While China is projected to remain the largest market for electric two-wheelers (E2Ws) until 2040, India is projected to become the largest market for two-wheelers in the next few years. Two-wheelers already form 80% of the overall automotive sales in the country and the size of this market continues to grow.
E2Ws, therefore, represent a significant market opportunity, where sales are projected to top 30 lakh units in the next five years, witnessing a CAGR of 84% from FY21 to FY26, as per the latest report by JMK.
Traditionally, the two-wheeler has long been seen as a cultural icon (for the middle class and lower middle class) and the archetypal family vehicle in India that offers a practical, inexpensive and quick form of transit. The key elements influencing two-wheeler purchase is affordability, durability, fuel efficiency, and resale value.
In a country such as India, it boils down to the total cost of ownership (TCO) of the vehicle for it to even enter the consideration set of the customer, irrespective of whether it is an EV or an ICE vehicle.
EVs must deliver a better experience
Over the past two years, we have seen COVID accelerate the adoption of digital among the masses. India is, in many ways, a ‘digital first’ nation today and this is reflected in the adoption of a ‘connected’ lifestyle, driven in large part by smartphones, connected wearable devices and consumer electronics.
This is being reflected in the automotive sector as well, where, in addition to the TCO, there is an emerging need for a smart and connected user experience. Thus, to accelerate the EV adoption by the masses, it is important that EVs should not be a mere replacement for ICE vehicles, but also offer a better experience over conventional vehicles.
Quality of the EVs, availability and awareness about the charging infrastructure and a robust service support system are the key pillars of ensuring a superior user experience. Products need to be designed and developed in sync with Indian conditions and usage patterns instead of simply being imported from foreign vendors and assembled here – this approach will not align well with the intent to push forward with EV adoption. If anything, the poor quality of many of these vehicles may act as a deterrent to the transition by increasing the anxiety of customers towards vehicle quality.
This assumes even more significance when one looks at the higher upfront cost of EVs that is also a deterrent for the transition. However, these costs are expected to come down in future with a reduction of battery costs, strengthening of the raw material supply chain and fast-tracking the product development timelines. Indianising EVs and building a nationwide EV ecosystem will be a key confidence-building measure for consumers.
The non-availability of charging infrastructure is yet another deterrent to the mass adoption of EVs. However, when it comes to E2Ws, one can even use a 5 A or 15 A plug to charge the vehicle in a short time. While this does not undermine the need for robust charging infrastructure, it also means that the charging network is not an absolute necessity for E2Ws, which are used for intra-city transit. Thus, increasing customer awareness is the need of the hour, while the development of charging networks can continue in parallel.
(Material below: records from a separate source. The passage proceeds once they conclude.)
(** * input-overlay: the overlay registry (io-obs/util/overlay.cpp)

    A shallow embedding of [overlay::load], [overlay::unload],
    [overlay::load_cfg], [overlay::load_texture], [overlay::load_element],
    [overlay::draw] and [overlay::refresh_data], with the properties of
    the element registry and of the refresh protocol proved about them.

    Pointers that may be null are [option]s; [std::map::operator[]] is
    modelled with the default entry it inserts; the calls made on
    collaborators (per-element draw, producer look-ups, merges) are
    returned as traces. *)

From stdpp Require Import gmap strings list.
From Stdlib Require Import ZArith.

Local Open Scope Z_scope.

(** ** Layout constants and element kinds *)

(** Modelled from the spec: layout_constants.hpp is absent; the closed set
    of element kinds is the one named by the cases of [load_element] and
    [element_type_to_string]. *)
Inductive element_type :=
  | INVALID | TEXTURE | BUTTON | MOUSE_SCROLLWHEEL | MOUSE_MOVEMENT
  | ANALOG_STICK | TRIGGER | GAMEPAD_ID | TEXT | DPAD_STICK.

(** Modelled from the spec: the source affinities tested by the switch of
    [refresh_data]. *)
Inductive element_source := NONE | DEFAULT | GAMEPAD | MOUSE_POS.

(** Modelled from the spec: the key names and the numbering of the kind
    enum live in layout_constants.hpp, which is absent; they are taken as
    parameters. [element_type_of_int] reads an integer tag as the
    enumerator with that value, [INVALID] when there is none. *)
Class LayoutConstants := {
  CFG_TOTAL_WIDTH : string;
  CFG_TOTAL_HEIGHT : string;
  CFG_FIRST_ID : string;
  CFG_DEBUG_FLAG : string;
  CFG_NEXT_ID : string;
  CFG_TYPE : string;
  element_type_of_int : Z → element_type
}.

(** ** The configuration reader (ccl) *)

(** Modelled from the spec: the ccl library is absent. A reader exposes
    typed getters taking a key and a silent (allow-missing) flag; a getter
    returns its value together with the reader, whose error report it may
    extend. A reader with fatal errors has errors. *)
Class CclConfig (C : Type) := {
  get_int : C → string → bool → Z * C;
  get_string : C → string → bool → string * C;
  get_bool : C → string → bool → bool * C;
  has_errors : C → bool;
  has_fatal_errors : C → bool;
  fatal_errors_are_errors c : has_fatal_errors c = true → has_errors c = true
}.

(** ** Runtime state records *)

Inductive button_state := STATE_PRESSED | STATE_RELEASED.

Inductive dpad_direction := DPAD_UP | DPAD_DOWN | DPAD_LEFT | DPAD_RIGHT.

(** A C float carried by its IEEE-754 bit pattern; [0.f] is all zeroes. *)
Inductive float32 := Float32 (bits : N).

Definition zero_f : float32 := Float32 0.

Inductive element_data :=
  | element_data_button (state : button_state)
  | element_data_wheel (middle : button_state)
  | element_data_trigger (left right : float32)
  | element_data_analog_stick (left right : button_state)
      (left_x left_y right_x right_y : float32)
  | element_data_dpad (direction : dpad_direction) (state : button_state)
  | element_data_mouse_stats (dx dy : Z).

(** ** Elements, settings, image and the overlay *)

(** What the overlay asks of an element: its kind, keycode and source
    affinity. [e_id] is the descriptor it was loaded from. *)
Record element := {
  e_id : string;
  get_type : element_type;
  get_keycode : Z;
  get_source : element_source
}.

(** Modelled from the spec: sources::shared_settings is declared in
    input_source.hpp, which is absent. [gamepad] and [selected_source] are
    unsigned indices (0 selects the local source); [cx] and [cy] are
    32-bit unsigned. *)
Record shared_settings := {
  image_file : string;
  layout_file : string;
  cx : Z;
  cy : Z;
  gamepad : N;
  selected_source : N
}.

(** The fields of [gs_image_file_t] the overlay reads. *)
Record gs_image_file_t := {
  loaded : bool;
  image_cx : Z;
  image_cy : Z
}.
Lemma quoted_value_from_suffix (occ value from_value : string) :
  quoted_value_from occ = Some (value, from_value) ->
  exists before, occ = before ++ from_value.
Proof.
  unfold quoted_value_from.
  destruct (split_at ":"%char occ) as [[b1 a1]|] eqn:E1; [|discriminate].
  destruct (split_at DQUOTE a1) as [[b2 a2]|] eqn:E2; [|discriminate].
  destruct (split_at DQUOTE a2) as [[v rest]|]; [|discriminate].
  intros H; injection H as <- <-.
  apply split_at_Some in E1 as [-> _]. apply split_at_Some in E2 as [-> _].
  exists (b1 ++ String ":"%char (b2 ++ String DQUOTE EmptyString)).
  rewrite !app_assoc. cbn [append]. rewrite !app_assoc. reflexivity.
Qed.

Lemma scan_occurrences_none (occs : list string) (release : ReleaseInfo) :
  (forall occ, In occ occs -> exe_asset occ release = Ret None) ->
  scan_occurrences occs release = Ret (false, release).
Proof.
  induction occs as [|occ occs IH]; intros H; [reflexivity|].
  cbn [scan_occurrences]. rewrite (H occ (or_introl eq_refl)). cbn [res_bind].
  apply IH. intros o Ho. apply H. now right.
Qed.

(** X11. A response that holds no ".exe" at all never leads to an update,
    whatever tag and asset URLs it lists: the release is reported absent,
    the URL and file name of the record are left as they were, and
    CheckForUpdates returns FALSE. *)
Theorem CheckForUpdates_no_exe_no_update (data current_version : string)
  (release : ReleaseInfo) :
  contains EXE (cstr data) = false ->
  exists r,
    fetchLatestRelease (FeedRead (Some data)) release = Ret (false, r)
    /\ CheckForUpdates (FeedRead (Some data)) current_version release = Ret (false, r)
    /\ download_url r = download_url release
    /\ filename r = filename release.
Proof.
  intros Hno.
  assert (Hfetch : exists r,
             fetchLatestRelease (FeedRead (Some data)) release = Ret (false, r)
             /\ download_url r = download_url release /\ filename r = filename release).
  { unfold fetchLatestRelease.
    destruct (Nat.ltb 0 (String.length data)); [|now exists release].
    rewrite parse_response_scan.
    exists (set_version release (tag_version (cstr data) (version release))).
    split; [|split; reflexivity].
    apply scan_occurrences_none. intros occ Hin. rewrite exe_asset_spec.
    destruct (quoted_value_from occ) as [[value from_value]|] eqn:Hq; [|reflexivity].
    destruct (contains EXE from_value) eqn:Hc; [|reflexivity].
    apply occurrences_suffix in Hin as [b1 Hdoc].
    apply quoted_value_from_suffix in Hq as [b2 Hocc].
    rewrite Hdoc, Hocc in Hno.
    rewrite (contains_suffix _ b1 _ (contains_suffix _ b2 _ Hc)) in Hno. discriminate Hno. }
  destruct Hfetch as (r & Hf & Hu & Hn). exists r.
  split; [exact Hf|]. split; [|split; assumption].
  unfold CheckForUpdates. rewrite Hf. reflexivity.
Qed.

Lemma CheckForUpdates_no_exe_no_update_witness :
  exists r,
    fetchLatestRelease (FeedRead (Some (TAG_NAME_KEY ++ ": " ++ quoted "v9.9.9")))
      release_zero = Ret (false, r)
    /\ CheckForUpdates (FeedRead (Some (TAG_NAME_KEY ++ ": " ++ quoted "v9.9.9")))
         "1.2.0" release_zero = Ret (false, r)
    /\ download_url r = EmptyString
    /\ filename r = EmptyString.
Proof.
  exact (CheckForUpdates_no_exe_no_update (TAG_NAME_KEY ++ ": " ++ quoted "v9.9.9")
           "1.2.0" release_zero ltac:(vm_compute; reflexivity)).
Defined.

Lemma scan_occurrences_prefix (occs : list string) (release r : ReleaseInfo) :
  scan_occurrences occs release = Ret (true, r) ->
  exists pre occ post,
    occs = (pre ++ occ :: post)%list
    /\ exe_asset occ release = Ret (Some r)
    /\ Forall (fun o => exe_asset o release = Ret None) pre.
Proof.
  induction occs as [|occ occs IH]; cbn [scan_occurrences]; [discriminate|].
  destruct (exe_asset occ release) as [[r'|]| |] eqn:Ea; cbn [res_bind]; try discriminate.
  - intros E; injection E as <-. exists [], occ, occs. auto.
  - intros E. destruct (IH E) as (pre & o & post & -> & He & Hpre).
    exists (occ :: pre), o, post. auto.
Qed.

Lemma exe_asset_passed_over (occ : string) (release : ReleaseInfo) :
  exe_asset occ release = Ret None -> short_value_has_exe occ = false.
Proof.
  rewrite exe_asset_spec. unfold short_value_has_exe, quoted_value.
  destruct (quoted_value_from occ) as [[value from_value]|] eqn:Hq;
    cbn [option_map fst]; [|reflexivity].
  destruct (contains EXE value) eqn:Hv; [|reflexivity].
  rewrite (contains_value_from _ _ _ Hq Hv). cbn [andb].
  destruct (Nat.ltb (String.length value) DOWNLOAD_URL_SIZE); [|reflexivity].
  destruct (store_url_cases release value) as [[-> _]|(r & -> & _)]; discriminate.
Qed.

(** X12. The asset scan never passes over an installer: when a response
    yields an asset, no earlier occurrence of [browser_download_url] has a
    value that contains ".exe" and is shorter than 512 bytes; and the asset
    is the quoted value of the occurrence the scan stopped at. *)
Theorem parse_response_never_passes_fitting_exe (data : string) (release r : ReleaseInfo) :
  parse_response data release = Ret (true, r) ->
  exists pre occ post from_value,
    occurrences BROWSER_DOWNLOAD_URL_KEY (cstr data) = (pre ++ occ :: post)%list
    /\ quoted_value_from occ = Some (download_url r, from_value)
    /\ existsb short_value_has_exe pre = false.
Proof.
  rewrite parse_response_scan. intros H.
  apply scan_occurrences_prefix in H as (pre & occ & post & Hocc & He & Hpre).
  apply exe_asset_stored in He as (from_value & Hq & _).
  exists pre, occ, post, from_value. split; [exact Hocc|]. split; [exact Hq|].
  clear Hocc. induction Hpre as [|o pre Ho _ IH]; [reflexivity|].
  cbn [existsb]. now rewrite (exe_asset_passed_over _ _ Ho), IH.
Qed.

Lemma parse_response_never_passes_fitting_exe_witness :
  exists pre occ post from_value,
    occurrences BROWSER_DOWNLOAD_URL_KEY (cstr feed_long_first) = (pre ++ occ :: post)%list
    /\ quoted_value_from occ = Some ("https://x/y/app-2.3.0.exe", from_value)
    /\ existsb short_value_has_exe pre = false.
Proof.
  exact (parse_response_never_passes_fitting_exe feed_long_first release_zero
           (mkRelease "2.3.0" "https://x/y/app-2.3.0.exe" "app-2.3.0.exe")
           ltac:(vm_compute; reflexivity)).
Defined.

Lemma cstr_at_NUL (a b : string) :
  mem_char NUL a = false -> cstr (a ++ String NUL b) = a.
Proof.
  intros Ha. rewrite cstr_app, Ha. cbn [cstr]. rewrite Ascii.eqb_refl. apply app_empty_r.
Qed.

(** X13. The response is read as a C string: whatever follows its first NUL
    byte is ignored, so a response gives the same result as the text before
    its first NUL, and one that starts with a NUL byte gives no update. *)
Theorem fetchLatestRelease_ignores_after_NUL (a b : string) (release : ReleaseInfo) :
  mem_char NUL a = false ->
  fetchLatestRelease (FeedRead (Some (a ++ String NUL b))) release
  = fetchLatestRelease (FeedRead (Some a)) release.
Proof.
  intros Ha. unfold fetchLatestRelease.
  assert (Hlen : Nat.ltb 0 (String.length (a ++ String NUL b)) = true).
  { apply Nat.ltb_lt. rewrite length_app. cbn [String.length]. lia. }
  rewrite Hlen, !parse_response_scan, cstr_at_NUL by exact Ha.
  destruct a as [|c a]; [|now rewrite cstr_no_nul by exact Ha].
  cbn. now destruct release.
Qed.

Lemma fetchLatestRelease_ignores_after_NUL_witness :
  fetchLatestRelease (FeedRead (Some (feed_2_3_0 ++ String NUL feed_zip_first))) release_zero
  = fetchLatestRelease (FeedRead (Some feed_2_3_0)) release_zero.
Proof.
  exact (fetchLatestRelease_ignores_after_NUL feed_2_3_0 feed_zip_first release_zero
           ltac:(vm_compute; reflexivity)).
Defined.

(** ** ReadVersionFile, further *)

Lemma ReadVersionFile_nonempty (f version : string) :
  f <> EmptyString ->
  ReadVersionFile (Some f) version 32
  = Ret (true, strip_leading_v (strip_line_ending (cstr (take 31 (first_line f))))).
Proof.
  intros Hf. rewrite ReadVersionFile_opened by exact Hf. simpl Nat.sub.
  destruct (fgets_chars_first_line 31 f) as [-> | ->]; [reflexivity|].
  now rewrite strip_line_ending_cstr_LF.
Qed.

Lemma snoc_inj (s t : string) (c d : ascii) :
  s ++ String c EmptyString = t ++ String d EmptyString -> s = t /\ c = d.
Proof.
  revert t; induction s as [|a s IH]; intros [|b t]; cbn [append]; intros E.
  - injection E as ->. auto.
  - injection E as -> E. destruct t; discriminate E.
  - injection E as -> E. destruct s; discriminate E.
  - injection E as -> E. destruct (IH _ E) as [-> ->]. auto.
Qed.

Lemma strip_line_ending_last (s t : string) (c : ascii) :
  strip_line_ending s = t ++ String c EmptyString -> is_eol c = false.
Proof.
  revert t c. induction s as [|s a IH] using string_rev_ind; intros t c.
  - destruct t; discriminate.
  - rewrite strip_line_ending_snoc. destruct (is_eol a) eqn:Ea; [apply IH|].
    intros E. apply snoc_inj in E as [_ <-]. exact Ea.
Qed.

Lemma mem_char_cstr_other (c : ascii) (s : string) :
  mem_char c s = false -> mem_char c (cstr s) = false.
Proof.
  induction s as [|a s IH]; [reflexivity|]. cbn [mem_char cstr].
  intros H. apply orb_false_iff in H as [Ha Hs].
  destruct (Ascii.eqb a NUL); [reflexivity|]. cbn [mem_char]. now rewrite Ha, IH.
Qed.

Lemma cstr_length (s : string) : String.length (cstr s) <= String.length s.
Proof.
  induction s as [|a s IH]; [reflexivity|]. cbn [cstr].
  destruct (Ascii.eqb a NUL); cbn [String.length]; lia.
Qed.

Lemma strip_leading_v_tail (s : string) :
  strip_leading_v s = s \/ s = String "v"%char (strip_leading_v s).
Proof.
  rewrite <- strip_v_spec. unfold strip_v. destruct s as [|a s]; [now left|].
  cbn [char0 ptr_inc]. destruct (Ascii.eqb_spec a "v"%char) as [->|_]; auto.
Qed.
The Indian EV market is poised to grow. High-quality products offering an improved customer experience across multiple touchpoints and aligned to customer requirements is key to growth. Today, there is undoubtedly huge optimism with regard to EVs. It’s no longer a question of when, it's more about how the transition is to happen and who will drive it. It’s time Indian customers get their due when it comes to enjoying a vibrant and competitive EV ecosystem.